- **Directions for this task**
From the data below, return the exact lines starting at the line containing "Inv s -> extends path0 path ->" and ending at the line containing "finds nothing and", both included, and nothing else.

- **Dataset**
# # # # # # #
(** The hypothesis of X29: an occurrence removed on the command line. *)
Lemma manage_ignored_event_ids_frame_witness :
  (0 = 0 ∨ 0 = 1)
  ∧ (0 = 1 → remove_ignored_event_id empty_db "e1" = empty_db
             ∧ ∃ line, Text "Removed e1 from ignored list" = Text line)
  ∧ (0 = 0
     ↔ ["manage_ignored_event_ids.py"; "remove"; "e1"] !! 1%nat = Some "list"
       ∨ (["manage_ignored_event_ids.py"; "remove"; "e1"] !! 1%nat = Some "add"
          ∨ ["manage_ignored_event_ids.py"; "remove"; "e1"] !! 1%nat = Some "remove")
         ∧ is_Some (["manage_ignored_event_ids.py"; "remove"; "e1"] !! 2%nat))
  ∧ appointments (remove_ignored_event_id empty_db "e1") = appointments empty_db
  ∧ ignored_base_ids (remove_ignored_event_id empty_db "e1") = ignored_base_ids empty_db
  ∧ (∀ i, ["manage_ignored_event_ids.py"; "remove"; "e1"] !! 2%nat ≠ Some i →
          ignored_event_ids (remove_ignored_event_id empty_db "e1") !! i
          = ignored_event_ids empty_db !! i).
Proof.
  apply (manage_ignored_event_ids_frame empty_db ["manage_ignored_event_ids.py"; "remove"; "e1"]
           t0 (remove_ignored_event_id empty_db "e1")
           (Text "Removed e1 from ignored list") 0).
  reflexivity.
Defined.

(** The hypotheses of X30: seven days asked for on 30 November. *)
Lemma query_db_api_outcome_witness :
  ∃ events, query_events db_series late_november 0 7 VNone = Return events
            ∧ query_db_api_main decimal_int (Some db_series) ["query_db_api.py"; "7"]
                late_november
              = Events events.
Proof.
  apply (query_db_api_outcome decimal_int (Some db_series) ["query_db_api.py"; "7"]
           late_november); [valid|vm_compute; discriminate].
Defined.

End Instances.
# # # # # # #
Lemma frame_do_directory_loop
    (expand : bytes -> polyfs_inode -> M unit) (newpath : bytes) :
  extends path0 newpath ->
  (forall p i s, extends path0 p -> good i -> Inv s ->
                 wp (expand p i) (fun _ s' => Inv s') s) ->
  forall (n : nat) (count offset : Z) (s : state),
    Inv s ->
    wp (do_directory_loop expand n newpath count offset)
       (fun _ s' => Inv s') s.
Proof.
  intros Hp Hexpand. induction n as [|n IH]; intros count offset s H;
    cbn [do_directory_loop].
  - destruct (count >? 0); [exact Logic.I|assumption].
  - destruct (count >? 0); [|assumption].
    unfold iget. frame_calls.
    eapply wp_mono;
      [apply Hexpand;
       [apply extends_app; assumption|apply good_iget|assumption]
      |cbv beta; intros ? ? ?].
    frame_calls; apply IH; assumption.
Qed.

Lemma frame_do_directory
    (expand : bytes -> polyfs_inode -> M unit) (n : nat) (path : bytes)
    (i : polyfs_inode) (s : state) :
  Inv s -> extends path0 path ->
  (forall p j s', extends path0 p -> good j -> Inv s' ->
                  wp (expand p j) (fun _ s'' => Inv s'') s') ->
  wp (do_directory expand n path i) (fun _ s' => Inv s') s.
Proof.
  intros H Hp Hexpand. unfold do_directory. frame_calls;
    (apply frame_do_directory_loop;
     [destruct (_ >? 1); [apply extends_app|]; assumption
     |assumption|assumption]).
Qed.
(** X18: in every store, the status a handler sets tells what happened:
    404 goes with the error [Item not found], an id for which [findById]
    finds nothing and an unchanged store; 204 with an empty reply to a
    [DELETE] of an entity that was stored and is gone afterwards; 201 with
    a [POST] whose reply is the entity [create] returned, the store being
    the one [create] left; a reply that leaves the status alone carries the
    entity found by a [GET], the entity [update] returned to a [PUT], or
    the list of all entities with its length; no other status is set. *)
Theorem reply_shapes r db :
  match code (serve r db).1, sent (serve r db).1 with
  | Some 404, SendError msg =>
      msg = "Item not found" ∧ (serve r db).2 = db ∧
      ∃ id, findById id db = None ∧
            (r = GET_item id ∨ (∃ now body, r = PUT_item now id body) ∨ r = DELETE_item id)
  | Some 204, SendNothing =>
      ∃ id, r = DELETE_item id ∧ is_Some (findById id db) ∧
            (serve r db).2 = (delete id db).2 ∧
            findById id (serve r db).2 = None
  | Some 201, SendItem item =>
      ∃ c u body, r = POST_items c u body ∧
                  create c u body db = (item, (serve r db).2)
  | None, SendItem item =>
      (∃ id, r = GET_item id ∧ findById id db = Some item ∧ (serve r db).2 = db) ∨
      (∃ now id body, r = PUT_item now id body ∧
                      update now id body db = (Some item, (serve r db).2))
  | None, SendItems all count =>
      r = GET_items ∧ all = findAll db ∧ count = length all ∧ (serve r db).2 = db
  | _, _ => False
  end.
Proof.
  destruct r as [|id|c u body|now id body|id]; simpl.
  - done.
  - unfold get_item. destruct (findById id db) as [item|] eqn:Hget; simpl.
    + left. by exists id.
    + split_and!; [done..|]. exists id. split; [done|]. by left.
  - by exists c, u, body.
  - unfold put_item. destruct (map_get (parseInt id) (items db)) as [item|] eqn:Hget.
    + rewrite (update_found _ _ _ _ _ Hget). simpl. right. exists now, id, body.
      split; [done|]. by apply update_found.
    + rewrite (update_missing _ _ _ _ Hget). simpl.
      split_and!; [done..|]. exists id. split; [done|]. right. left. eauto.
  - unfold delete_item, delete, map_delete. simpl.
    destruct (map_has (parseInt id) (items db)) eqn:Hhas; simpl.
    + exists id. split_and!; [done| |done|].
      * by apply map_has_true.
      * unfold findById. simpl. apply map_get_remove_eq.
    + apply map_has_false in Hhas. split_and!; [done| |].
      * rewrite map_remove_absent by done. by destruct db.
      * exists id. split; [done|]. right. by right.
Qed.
# # # # # # #
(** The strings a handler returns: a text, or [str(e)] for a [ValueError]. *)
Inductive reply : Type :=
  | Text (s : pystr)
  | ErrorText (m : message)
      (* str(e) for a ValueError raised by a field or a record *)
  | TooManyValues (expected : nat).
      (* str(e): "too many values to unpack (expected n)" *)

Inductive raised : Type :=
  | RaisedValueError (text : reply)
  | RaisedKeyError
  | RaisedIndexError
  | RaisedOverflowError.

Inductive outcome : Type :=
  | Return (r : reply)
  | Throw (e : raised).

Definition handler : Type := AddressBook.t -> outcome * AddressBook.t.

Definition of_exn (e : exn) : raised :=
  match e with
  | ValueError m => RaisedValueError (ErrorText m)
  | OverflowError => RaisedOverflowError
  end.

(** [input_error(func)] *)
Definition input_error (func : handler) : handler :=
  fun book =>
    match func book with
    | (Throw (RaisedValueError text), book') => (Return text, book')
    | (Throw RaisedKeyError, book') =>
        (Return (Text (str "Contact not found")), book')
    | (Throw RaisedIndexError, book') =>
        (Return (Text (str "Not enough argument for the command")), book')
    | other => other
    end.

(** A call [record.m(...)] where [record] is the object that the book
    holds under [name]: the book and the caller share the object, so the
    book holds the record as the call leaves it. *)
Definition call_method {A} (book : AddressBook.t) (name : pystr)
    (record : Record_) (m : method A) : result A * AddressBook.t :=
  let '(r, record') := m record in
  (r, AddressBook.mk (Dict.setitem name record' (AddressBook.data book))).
# # # # # # #
- **Exercise result**
  Inv s -> extends path0 path ->
  (forall p j s', extends path0 p -> good j -> Inv s' ->
                  wp (expand p j) (fun _ s'' => Inv s'') s') ->
  wp (do_directory expand n path i) (fun _ s' => Inv s') s.
Proof.
  intros H Hp Hexpand. unfold do_directory. frame_calls;
    (apply frame_do_directory_loop;
     [destruct (_ >? 1); [apply extends_app|]; assumption
     |assumption|assumption]).
Qed.
(** X18: in every store, the status a handler sets tells what happened:
    404 goes with the error [Item not found], an id for which [findById]
    finds nothing and an unchanged store; 204 with an empty reply to a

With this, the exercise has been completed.